Plus tard dans la matinée, j'ai sorti mon chien. Comme chaque matin, durant mes vacances, je savais que je rencontrerai Pierre, Paul ou Jacques, les voisins, les amis, les connaissances. Avoir un chien permet de créer des liens uniques : une caresse pour l'animal, un mot pour la patronne, on parle de la pluie, du beau temps, de l'actualité ou des travaux en ville. Mais en sortant, ce qui m'a frappé, c'est que le hipster était encore là. Toujours planté comme un flamand rose, sur une jambe, l'autre repliée contre le mur du temple. 

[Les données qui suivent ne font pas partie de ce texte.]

(* ===== verification/TemplatesFacts.v ===== *)
(** * [checkParameterTemplate]: what is masked can be unmasked, what is missing
      is reported, and where it panics *)

From S2P Require Import Prelude GoStr Types PbStruct PbStructFacts Nbi Templates.
Import catalogclient.

Section Facts.
Context {num : Type} (num_of_int : Z -> num).
Context (marshal : gmap string string -> res string).

Abbreviation OverrideValues := (OverrideValues num).
Abbreviation Deployment := (Nbi.Deployment num).

(** The stored secrets of an application, read back as a struct. *)
Definition secret_fields (m : gmap string string) : list (string * value num) :=
  map (fun kv => (kv.1, VString kv.2)) (map_to_list m).

Lemma previous_string_secrets (m : gmap string string) (k : string) :
  previous_string (secret_fields m) k = m !! k.
Proof.
  unfold previous_string, secret_fields.
  assert (forall l : list (string * string),
    find_first (fun kv : string * value num => bool_decide (kv.1 = k)) (map (fun kv => (kv.1, VString kv.2)) l) =
    option_map (fun kv => (kv.1, VString kv.2)) (find_first (fun kv => bool_decide (kv.1 = k)) l)) as ->.
  { induction l as [|[a b] l IH]; [done|]. simpl. by case_bool_decide. }
  destruct (find_first _ (map_to_list m)) as [[a b]|] eqn:Hf; simpl.
  - apply find_first_Some in Hf as [Hin Ha]. apply elem_of_map_to_list in Hin.
    apply bool_decide_eq_true in Ha. simpl in Ha. by subst a.
  - symmetry. apply not_elem_of_dom. intros [b Hb]%elem_of_dom. rewrite find_first_None in Hf.
    apply elem_of_map_to_list in Hb. apply Hf in Hb. by rewrite bool_decide_true in Hb.
Qed.

Lemma secrets_extend (m : gmap string string) (name s : string) :
  extends (secret_fields m) (secret_fields (<[name := s]> m)) name.
Proof. intros k Hk. rewrite !previous_string_secrets. by rewrite lookup_insert_ne. Qed.

(** ** One pass over the overrides of an application *)

Lemma each_override_absent {O : Type} (act : value num -> O -> maypanic (value num * O)) app ovs out :
  app ∉ map ov_app ovs -> each_override act app ovs out = Returns (ovs, out).
Proof.
  induction ovs as [|ov ovs IH]; simpl; intros Hn; [done|]. apply not_elem_of_cons in Hn as [Ha Hn].
  rewrite bool_decide_false by done. by rewrite IH.
Qed.

Lemma each_override_present {O : Type} (act : value num -> O -> maypanic (value num * O)) l1 ov l2 out :
  ov_app ov ∉ map ov_app l1 -> ov_app ov ∉ map ov_app l2 ->
  each_override act (ov_app ov) (l1 ++ ov :: l2) out =
  match ov_values ov with
  | None => Panics
  | Some v => unless_panic (act v out) (fun vo =>
      Returns (l1 ++ mkOverride (ov_app ov) (ov_namespace ov) (Some vo.1) :: l2, vo.2))
  end.
Proof.
  intros H1 H2. induction l1 as [|o l1 IH]; simpl in *.
  - rewrite bool_decide_true by done. destruct (ov_values ov); [|done]. apply unless_panic_ext. intros vo.
    by rewrite each_override_absent.
  - apply not_elem_of_cons in H1 as [Ho H1]. rewrite bool_decide_false by done. rewrite IH by done.
    destruct (ov_values ov); [|done]. rewrite unless_panic_assoc. by apply unless_panic_ext.
Qed.

Lemma overrides_split (app : string) (ovs : list OverrideValues) :
  NoDup (map ov_app ovs) ->
  app ∉ map ov_app ovs \/ exists l1 ov l2, ovs = l1 ++ ov :: l2 /\ ov_app ov = app /\
                            app ∉ map ov_app l1 /\ app ∉ map ov_app l2.
Proof.
  induction ovs as [|o ovs IH]; simpl; intros Hnd; [left; apply not_elem_of_nil|].
  apply NoDup_cons in Hnd as [Ho Hnd]. destruct (decide (app = ov_app o)) as [->|Hne].
  { right. exists [], o, ovs. repeat split; try done. apply not_elem_of_nil. }
  destruct (IH Hnd) as [H|(l1 & ov & l2 & -> & Ha & H1 & H2)]; [left; by apply not_elem_of_cons|right].
  exists (o :: l1), ov, l2. repeat split; try done. by apply not_elem_of_cons.
Qed.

Et tout autour, une dame voilée, toute de beige vêtue et une femme en tailleur rose, les jambes croisées, élégamment, partageant le même banc. Un peu plus loin, un papi appuyé sur sa canne, trois ados à scolioses, recroquevillés sur leur portable, un jeune homme unijambiste dans un fauteuil roulant. Un punk à chien, une bonne sœur, un ouvrier, entre deux âges, mal rasé, avec des chaussures de sécurité...

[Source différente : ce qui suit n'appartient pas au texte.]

(** The overrides, trimmed and without their empty values, and the keys given
    for each application. *)
Definition check_overrides (ovs : list (OverrideValues num)) : np (list (OverrideValues num) * gmap string (list string)) :=
  nfold (fun (s : list (OverrideValues num) * gmap string (list string)) val =>
    if bool_decide (ov_app val = "") then fail (mkErr KInvalid (formatAppNameValidationError (zlen s.1)))
    else match ov_values val with
         | None =>
             if bool_decide (ov_namespace val = "")
             then fail (mkErr KInvalid "missing overrideValues.targetNamespace or overrideValues.values in request")
             else ok (s.1 ++ [val], s.2)
         | Some v =>
             let v := trimAllPbStructStrings v 0 in
             let '(keys, _, v) := getAllPbStructKeys v [] 0 in
             ok (s.1 ++ [mkOverride (ov_app val) (ov_namespace val) (Some v)], <[ov_app val := keys]> s.2)
         end) ([], ∅) ovs.

(** ** Unmasking, for an update *)

Definition unmask_overrides (app : string) (previous : list (string * value num)) (ovs : list (OverrideValues num)) :
    list (OverrideValues num) :=
  map (fun oVal =>
    match ov_values oVal with
    | Some v => if bool_decide (ov_app oVal = app)
                then mkOverride (ov_app oVal) (ov_namespace oVal) (Some (UnmaskSecrets v previous ""))
                else oVal
    | None => oVal
    end) ovs.

Definition unmask_app (name namespace profile : string) (ovs : list (OverrideValues num)) (app : HelmApp) :
    np (list (OverrideValues num)) :=
  let secretName := name +:+ "-" +:+ h_name app +:+ "-" +:+ profile +:+ "-secret" in
  do! got := catch (GetSecretValue namespace secretName) in
  match got with
  | Err _ => ok ovs
  | Ok secretValue =>
      match yaml_to_json (mget (sec_data secretValue) "values") with
      | Err _ => ok ovs
      | Ok val =>
          match unmarshal_struct val with
          | (_, Some _) => ok ovs
          | (None, None) => ok ovs
          | (Some previous, None) => ok (unmask_overrides (h_name app) previous ovs)
          end
      end
  end.

(** The name and namespace of the deployment of that UID, empty if it is not
    found; a failure to look it up is logged. *)
Definition find_updated (deployID activeProjectID : string) : np (string * string) :=
  if bool_decide (deployID = "") then ok ("", activeProjectID)
  else
    do! got := catch (matchUIDDeployment deployID activeProjectID ∅) in
    match got with
    | Ok deployment =>
        if bool_decide (d_name deployment = "") then ok ("", activeProjectID)
        else ok (d_name deployment,
                 if bool_decide (d_namespace deployment = "") then activeProjectID else d_namespace deployment)
    | Err _ => ok ("", activeProjectID)
    end.

(** ** Dependents *)

(** Field assignments of the northbound deployment. *)
Definition set_core (name display profile deploy_id namespace : string) (d : Deployment) : Deployment :=
  mkNDeployment name (n_app_name d) display (n_app_version d) profile
    deploy_id (n_type d) (n_project d) (n_value_secrets d) (n_profile_secrets d)
    (n_repo_secrets d) (n_image_secrets d) namespace (n_apps d) (n_overrides d) (n_masked d)
    (n_targets d) (n_all_target d) (n_forbids d) (n_required d) (n_active_project d) (n_exports d)
    (n_network d) (n_namespaces d) (n_template_secrets d).

Definition set_name_id (name deploy_id : string) (d : Deployment) : Deployment :=
  set_core name (n_display_name d) (n_profile d) deploy_id (n_namespace d) d.

Definition set_required (required : gmap string DeploymentPackageRef) (d : Deployment) : Deployment :=
  mkNDeployment (n_name d) (n_app_name d) (n_display_name d) (n_app_version d) (n_profile d)
    (n_deploy_id d) (n_type d) (n_project d) (n_value_secrets d) (n_profile_secrets d)
    (n_repo_secrets d) (n_image_secrets d) (n_namespace d) (n_apps d) (n_overrides d) (n_masked d)
    (n_targets d) (n_all_target d) (n_forbids d) required (n_active_project d) (n_exports d)
    (n_network d) (n_namespaces d) (n_template_secrets d).

(** Every application of the dependent gets the first target of the request,
    by reference; a request without targets has none. *)
Definition dep_targets (targets : list TargetClusters) (depHelmApps : list HelmApp) : maypanic (list TargetClusters) :=
  mfold (fun acc depApp =>
    match targets with
    | t :: _ => Returns (acc ++ [mkTC (h_name depApp) (tc_labels t) (tc_cluster_id t)])
    | [] => Panics
    end) [] depHelmApps.

Definition project_labels (activeProjectID : string) : gmap string string := {[AppOrchActiveProjectID := activeProjectID]}.

(** The dependent of a new object: the one resource that exists already, if
    the package forbids several. *)
Definition adopt_existing (namespace activeProjectID dpID : string) (forbids : bool) (dep : Deployment) : np Deployment :=
  if forbids then
    do! depDeplCRs := getDeploymentCRWithDeploymentPackage namespace dpID (project_labels activeProjectID) in
    match depDeplCRs with
    | [] => ok dep
    | [cr] => ok (set_name_id (d_name cr) (d_uid cr) dep)
    | _ => fail (mkErr KAlreadyExists ("confused the target Deployment: the deployment package forbids multiple " +:+
             "deployment package but there are multiple deployments for the deployment package"))
    end
  else ok dep.

(** One required package.  [build] is the recursive call of [initDeployment]. *)
Definition add_dependent (build : Request -> world -> np (Built * world)) (typ : string) (targets : list TargetClusters)
    (activeProjectID namespace : string)
    (s : gmap string DeploymentPackageRef * gmap string Deployment * world) (dep : RequiredDeploymentPackage) :
    np (gmap string DeploymentPackageRef * gmap string Deployment * world) :=
  let '(required, children, w) := s in
  do! (depDP, depHelmApps, _) := CatalogLookupDPAndHelmApps (Env.getenv lookupenv) (rq_name dep) (rq_version dep) (rq_profile dep) in
  let forbids := cpk_forbids depDP in
  let dpID := GetID dep in
  let required := <[dpID := mkDPRef (rq_name dep) (rq_version dep) (rq_profile dep) forbids []]> required in
  do! depTargetClusters := of_maypanic (dep_targets targets depHelmApps) in
  match getDeploymentWithDeploymentPackage dpID (w_deps w), forbids with
  | Some (_, known), true => ok (required, <[n_name (b_d known) := b_d known]> children, w)
  | _, _ =>
      do! (b, w) := map_err (fun e => mkErr KConflict ("failed to create child deployment: " +:+ e_msg e))
        (build (mkRequest (rq_name dep) (rq_version dep) (rq_profile dep) "" "" typ "" [] [] depTargetClusters None) w) in
      let key := n_name (b_d b) in
      do! depDeployment := adopt_existing namespace activeProjectID dpID forbids (b_d b) in
      ok (required, <[n_name depDeployment := depDeployment]> children,
          mkWorld (<[key := mkBuilt depDeployment (b_children b)]> (w_deps w)) (w_store w))
  end.

Definition addDepAndRelationships (build : Request -> world -> np (Built * world)) (d : Deployment) (typ : string)
    (targets : list TargetClusters) (activeProjectID : string) (w : world) : np (Built * world) :=
  do! r := nfold (fun s app =>
             nfold (add_dependent build typ targets activeProjectID (n_namespace d)) s (h_required app))
             (∅, ∅, w) (n_apps d) in
  let '(required, children, w) := r in
  ok (mkBuilt (set_required required d) children, w).

(** ** The whole *)

Definition is_create (scenario : string) : bool := bool_decide (scenario = "create").

(** A new name, the namespace, the display name. *)
Definition name_new (activeProjectID display : string) : np (string * string) :=
  let! name := ncall (NGenerateName "deployment-") in
  do! _ := CreateNamespace activeProjectID in
  if negb (bool_decide (display = "")) then
    if negb (bool_decide (display = trim_space display))
    then fail (mkErr KInvalid "display-name cannot contain leading or trailing spaces")
    else ok (name, display)
  else ok (name, name).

Toute une population que je ne connaissais pas et qui ne se ressemblait pas. 

J'ai croisé un de ces gars qui passent leur vie à sillonner le quartier, un de ceux qui naviguent entre le PMU et le bureau de tabac et qui connaissent par cœur les rues, les cours, les squares et les habitants. J'adore ces types, ils incarnent souvent l'âme d'une ville. Celui-là me salue toujours vigoureusement avec un commentaire sur le temps qu'il fait, et un grand sourire. "Vous savez ce qui se passe ?" lui ai-je demandé, en désignant d'un coup de menton l'attroupement qui commençait à drôlement grossir devant le temple. Il m'a confirmé : "Jamais vu ces gens-là...un enterrement au temple ?" Et puis on a conclu qu'ils n'avaient pas l'air de se connaître les uns les autres, ne communiquant pas entre eux. S'ils étaient venus au même enterrement, ils parleraient, non ?

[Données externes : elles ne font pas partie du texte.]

(* ===== verification/Handlers.v ===== *)
(** * The northbound handlers that write

    [CreateDeployment], [UpdateDeployment] and [DeleteDeployment]
    (internal/northbound/northbound.go).  Each holds [s.apiMutex] from its first
    line to its return, so that of these three one runs at a time. *)

From S2P Require Import Prelude Prog GoStr Types Pb PbStruct Nbi GoMonad NbEff Env Targets Catalog Secrets Dependency InitDeployment Queries.

Section Handlers.
Context {MR : MapRange} {num : Type} (num_of_int : Z -> num).
Context (lookupenv : string -> option string).
Context (marshal_map : gmap string string -> res string).
Context (marshal : option (value num) -> res string) (json_to_yaml yaml_to_json : string -> res string).
Context (unmarshal_struct : string -> option (list (string * value num)) * option gerror).
Context (Status_Err : gerror -> gerror).
Context (s : DeploymentSvc) (ctx : context).
(** How many nested calls of [initDeployment] the stack has room for. *)
Context (room : nat).

Abbreviation Deployment := (Nbi.Deployment num).
Abbreviation Built := (Dependency.Built num).
Abbreviation getenv := (Env.getenv lookupenv).

Abbreviation typed := (Queries.typed Status_Err).
Abbreviation k8s := (Queries.k8s Status_Err).
Abbreviation checks := (Queries.checks Status_Err s ctx).

(** ** Targets of the children *)

(** The slices of [parentTargets] and of the child are compared by
    [reflect.DeepEqual]; [local] says that the parent was built by this
    service, whose empty slices are not nil, rather than decoded. *)
Definition same_targets (local : bool) (childTargets parentTargets : list (gmap string string)) : bool :=
  bool_decide (childTargets = parentTargets) && negb (local && bool_decide (parentTargets = [])).

(** The applications of a child, and whether any has changed. *)
Definition auto_scaling_child (local : bool) (parent : Types.Deployment) (apps : list Application) :
    list Application * bool :=
  match sp_apps (d_spec parent) with
  | [] => (apps, false)
  | first :: _ =>
      let parentTargets := app_targets first in
      (map (with_targets parentTargets) apps,
       existsb (fun app => negb (same_targets local (app_targets app) parentTargets)) apps)
  end.

(** One target per cluster name, the first. *)
Definition unique_targets (targets : list (gmap string string)) : list (gmap string string) :=
  (foldl (fun (acc : list (gmap string string) * gset string) target =>
     let clusterName := mget target ClusterName in
     if bool_decide (clusterName ∈ acc.2) then acc else (acc.1 ++ [target], {[clusterName]} ∪ acc.2))
     ([], ∅) targets).1.

Definition targeted_child_app (uniqueTargets : list (gmap string string)) (app : Application) : Application * bool :=
  let r := foldl (fun (acc : list (gmap string string) * bool) newTarget =>
             if existsb (fun existing => bool_decide (mget existing ClusterName = mget newTarget ClusterName)) acc.1
             then acc else (acc.1 ++ [newTarget], true)) (app_targets app, false) uniqueTargets in
  (with_targets r.1 app, r.2).

(** A child that cannot be read or updated is logged and passed over. *)
Definition update_child (namespace childName : string) (change : Types.Deployment -> Types.Deployment * bool) : np unit :=
  do! got := catch (rcall (ncall (NGetDeployment namespace childName))) in
  match got with
  | Err _ => ok tt
  | Ok childDeployment =>
      let '(childDeployment, updated) := change childDeployment in
      if (updated : bool) then
        do! _ := catch (rcall (ncall (NUpdateDeployment namespace childName childDeployment))) in ok tt
      else ok tt
  end.

Definition propagateTargetsToChildDeployments (local : bool) (parent : Types.Deployment) : np unit :=
  let change :=
    if bool_decide (sp_type (d_spec parent) = AutoScaling) then
      fun child : Types.Deployment =>
        let '(apps, updated) := auto_scaling_child local parent (sp_apps (d_spec child)) in
        (set_spec (fun sp => with_type AutoScaling (with_apps apps sp)) child, updated)
    else
      let uniqueTargets := unique_targets (concat (map app_targets (sp_apps (d_spec parent)))) in
      fun child : Types.Deployment =>
        let r := map (targeted_child_app uniqueTargets) (sp_apps (d_spec child)) in
        (set_spec (with_apps (map fst r)) child, existsb snd r) in
  nfold (fun _ (kv : string * DependentDeploymentRef) => update_child (d_namespace parent) kv.1 change) tt
    (map_range (sp_children (d_spec parent))).

(** ** [CreateDeployment] *)

Definition set_deploy_id (uid : string) (d : Deployment) : Deployment := set_name_id (n_name d) uid d.

(** [createDeploymentCr] as a part of a handler. *)
Definition make_cr (d : Deployment) (scenario resourceVersion : string) (existing : option Types.Deployment) (st : store) :
    np (Types.Deployment * Deployment * store) :=
  do! (r, d, st) := of_maypanic (createDeploymentCr getenv d scenario resourceVersion existing st) in
  do! cr := typed (done r) in
  ok (cr, d, st).

(** The secrets, the resource, and its secrets' owner. *)
Definition create_new (namespace : string) (b : Built) (st : store) : np (Types.Deployment * Types.Deployment * Built * store) :=
  do! d := typed (createSecrets lookupenv marshal json_to_yaml (b_d b)) in
  do! (cr, d, st) := make_cr d "create" "" None st in
  let createInstance := addRelationshipToDeploymentCR (mkBuilt d (b_children b)) cr in
  do! deploymentCR := k8s (rcall (ncall (NCreateDeployment namespace createInstance))) in
  let d := set_deploy_id (d_uid deploymentCR) d in
  do! _ := typed (updateOwnerRefSecrets d) in
  ok (createInstance, deploymentCR, mkBuilt d (b_children b), st).

(** A dependent that exists already gets the children and the targets. *)
Definition update_existing (namespace activeProjectID : string) (b : Built) (st : store) : np store :=
  do! cr := k8s (rcall (ncall (NGetDeployment namespace (n_name (b_d b))))) in
  let cr := addRelationshipToDeploymentCR b cr in
  do! (cr, st) := of_maypanic (addTargetClusterEntry (n_targets (b_d b)) cr activeProjectID st) in
  do! _ := k8s (rcall (ncall (NUpdateDeployment namespace (d_name cr) cr))) in
  ok st.

Definition create_dependent (namespace activeProjectID : string) (st : store) (kv : string * Built) : np store :=
  if negb (bool_decide (n_deploy_id (b_d kv.2) = "")) then update_existing namespace activeProjectID kv.2 st
  else do! r := create_new namespace kv.2 st in ok r.2.

Definition CreateDeployment (deployment : option (Request num)) (st : store) : np string :=
  match deployment with
  | None => incomplete Status_Err "incomplete request"
  | Some inp =>
      do! project := checks "deploymentv1.CreateDeploymentRequest" "cannot create deployment" in
      do! _ := typed AddToOutgoingContext in
      do! (b, w) := typed (initDeployment num_of_int lookupenv marshal_map yaml_to_json unmarshal_struct Status_Err
                             room "create" inp (mkWorld ∅ st) project) in
      let d := b_d b in
      do! _ := typed (createGitClientSecret lookupenv d) in
      do! st := nfold (create_dependent (n_namespace d) project) (w_store w) (map_range (w_deps w)) in
      do! deplCRs := typed (getDeploymentCRWithDeploymentPackage (n_namespace d)
                       (catalogclient.GetDeploymentPackageID (n_app_name d) (n_app_version d) (n_profile d))
                       (project_labels project)) in
      match find_first (fun cr => bool_decide (n_display_name d = sp_display_name (d_spec cr))) deplCRs with
      | Some cr => fail (Status_Err (mkErr KAlreadyExists
                     ("Duplicate deployment exists with same name " +:+ n_display_name d +:+ ", deployID: " +:+ d_uid cr)))
      | None =>
          do! (createInstance, deploymentCR, b, _) := create_new (n_namespace d) b st in
          do! _ := (if bool_decide (sp_children (d_spec createInstance) = ∅) then ok tt
                    else propagateTargetsToChildDeployments false deploymentCR) in
          ok (n_deploy_id (b_d b))
      end
  end.

(** ** [DeleteDeployment] *)

(** [deploymentpb.DeleteType] *)
Inductive DeleteType : Type := PARENT_ONLY | ALL.

Definition DeleteType_String (t : DeleteType) : string := match t with PARENT_ONLY => "PARENT_ONLY" | ALL => "ALL" end.

Definition deploymentMap (deployments : list Types.Deployment) : gmap string Types.Deployment :=
  foldl (fun (acc : gmap string Types.Deployment) d => <[d_name d := d]> acc) ∅ deployments.

(** The root with everything below it. *)
Definition delete_graph (namespace project name : string) (deleteType : DeleteType) : np unit :=
  do! allDeployments := k8s (ListDeployments_ namespace (project_labels project)) in
  do! targetList := map_err (fun e => Status_Err (mkErr KNotFound
      ("failed to get target deployment CRs to delete deployment " +:+ name +:+ " (deleteType: " +:+
       DeleteType_String deleteType +:+ "): err " +:+ e_msg e)))
    (done (getTargetDeploymentsForDeleteDeployment name ∅ (deploymentMap allDeployments) 0)) in
  do! valid := of_maypanic (validateTargetDeployments targetList) in
  if negb valid then
    not_found Status_Err ("validation failed to delete deployment " +:+ name +:+ " (deleteType: " +:+
      DeleteType_String deleteType +:+
      ") - one of target deployment CRs has a parent deployment CR outside of dependency graph")
  else
    nfold (fun _ (kv : string * option Types.Deployment) =>
      k8s (ecall (ncall (NDeleteDeployment namespace kv.1)))) tt (map_range targetList).

Definition DeleteDeployment (deplId : string) (deleteType : DeleteType) : np unit :=
  if bool_decide (deplId = "") then incomplete Status_Err "incomplete request"
  else
    do! project := checks "deploymentv1.DeleteDeploymentRequest" "cannot delete deployment" in
    do! deployment := typed (matchUIDDeployment deplId project (project_labels project)) in
    let name := d_name deployment in
    if bool_decide (name = "") then
      not_found Status_Err ("deployment " +:+ deplId +:+ " not found while deleting deployment")
    else if negb (bool_decide (st_parents (d_status deployment) = ∅)) then
      fail (Status_Err (mkErr KAborted ("cannot delete deployment " +:+ name +:+ " - " +:+
        itoa (Z.of_nat (size (st_parents (d_status deployment)))) +:+ " parent deployment(s) is running")))
    else
      match deleteType with
      | PARENT_ONLY =>
          do! _ := k8s (ecall (ncall (NDeleteDeployment project name))) in
          do! _ := catch (deleteSecrets lookupenv deployment) in
          ok tt
      | ALL => delete_graph project project name deleteType
      end.

(** ** [UpdateDeployment] *)

Definition version_profile (version profile : string) : string := version +:+ "/" +:+ profile.

Definition childDeplMap (deployment : Types.Deployment) : gmap string string :=
  foldl (fun (acc : gmap string string) (kv : string * DependentDeploymentRef) =>
    let r := ddr_pkg kv.2 in <[dp_name r := version_profile (dp_version r) (dp_profile r)]> acc)
    ∅ (map_range (sp_children (d_spec deployment))).

Definition newDepDeplMap (d : Deployment) : gmap string string :=
  foldl (fun (acc : gmap string string) (kv : string * DeploymentPackageRef) =>
    <[dp_name kv.2 := version_profile (dp_version kv.2) (dp_profile kv.2)]> acc) ∅ (map_range (n_required d)).

(** [print_map] is [fmt]'s [%v] of a map. *)
Context (print_map : gmap string string -> string).

Definition set_id_request (deplId : string) (inp : Request num) : Request num :=
  mkRequest (in_app_name inp) (in_app_version inp) (in_profile inp) (in_display_name inp) deplId (in_type inp)
    (in_network inp) (in_exports inp) (in_overrides inp) (in_targets inp) (in_all_target inp).

(** The new secrets and the new spec, once the update is allowed. *)
Definition replace (d : Deployment) (deployment : Types.Deployment) (st : store) : np (Types.Deployment * Deployment) :=
  do! _ := typed (deleteSecrets lookupenv deployment) in
  do! d := typed (createSecrets lookupenv marshal json_to_yaml d) in
  do! (cr, d, st) := make_cr d "update" (d_resource_version deployment) (Some deployment) st in
  let updateInstance := set_spec (with_children (sp_children (d_spec deployment))) cr in
  do! updated := k8s (rcall (ncall (NUpdateDeployment (n_namespace d) (n_name d) updateInstance))) in
  do! _ := (if bool_decide (sp_children (d_spec updateInstance) = ∅) then ok tt
            else propagateTargetsToChildDeployments true updateInstance) in
  ok (updated, d).

Definition UpdateDeployment (deplId : string) (deployment : option (Request num)) (st : store) :
    np (option (DeploymentMsg (num := num))) :=
  match deployment with
  | None => incomplete Status_Err "incomplete request"
  | Some inp =>
      if bool_decide (deplId = "") then incomplete Status_Err "incomplete request"
      else
        do! project := checks "deploymentv1.UpdateDeploymentRequest" "cannot update deployment" in
        do! _ := typed AddToOutgoingContext in
        do! (b, w) := typed (initDeployment num_of_int lookupenv marshal_map yaml_to_json unmarshal_struct Status_Err
                               room "update" (set_id_request deplId inp) (mkWorld ∅ st) project) in
        let d := b_d b in
        do! deployment := typed (matchUIDDeployment deplId (n_namespace d) (project_labels project)) in
        if bool_decide (d_name deployment = "") then
          not_found Status_Err ("deployment " +:+ deplId +:+ " not found while updating deployment")
        else if bool_decide (d_resource_version deployment = "") then
          not_found Status_Err "resourceVersion not found while updating deployment"
        else
          let display := if bool_decide (n_display_name d = "") then sp_display_name (d_spec deployment) else n_display_name d in
          let d := set_core (d_name deployment) display (n_profile d) deplId (n_namespace d) d in
          if negb (bool_decide (st_parents (d_status deployment) = ∅)) then
            fail (Status_Err (mkErr KAborted ("cannot update deployment " +:+ n_name d +:+ " - " +:+
              itoa (Z.of_nat (size (st_parents (d_status deployment)))) +:+ " parent deployment(s) is running")))
          else if negb (bool_decide (childDeplMap deployment = newDepDeplMap d)) then
            fail (Status_Err (mkErr KAborted ("cannot update deployment " +:+ n_name d +:+
              " - current deployment package for child and new deployment package are not matched: current - " +:+
              print_map (childDeplMap deployment) +:+ ", new - " +:+ print_map (newDepDeplMap d))))
          else
            do! (updated, d) := replace d deployment (w_store w) in
            do! _ := typed (updateOwnerRefSecrets d) in
            createDeploymentObject yaml_to_json unmarshal_struct updated None []
  end.

End Handlers.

Je suis rentrée fissa, vers midi moins cinq, parce que le temps s'était gâté : il s'est mis à pleuvoir de grosses gouttes, une belle radée d'été, qui fit remonter du bitume chaud cette odeur nostalgique de pétrichor.  

Je n'ai pas déjeuner sur le balcon. J'ai même refermé la fenêtre, parce que la fraîcheur me faisait frissonner. 

Plus tard, c'est à nouveau avec un café à la main, que je me suis mise devant la fenêtre. J'eus du mal à le croire : le hipster était toujours là, avec une foule encore plus grande. Ceux qui étaient là avant l'averse n'avaient pas bougé : leurs cheveux, leurs vêtements, tout dégoulinait encore. La pluie avait cessé et d'autres inconnus avait rejoint le lieu : les nouveaux étaient secs. Ils adoptaient la même attitude impassibles, muets, immobiles, les yeux dans le vague. 

Je commençais à trouver cela très perturbant. Je me demandais même si je n'allais pas appeler la police. Peut-être la police municipale, d'abord, pour qu'ils se renseignent, pour qu'ils me rassurent. J'aurais pu aller demander, c'est vrai. J'aurais pu tenter de communiquer avec ces gens. Mais j'avais peur. Je me disais que de toute façon, les caméras de vidéosurveillance avaient sans doute repéré ce drôle de manège.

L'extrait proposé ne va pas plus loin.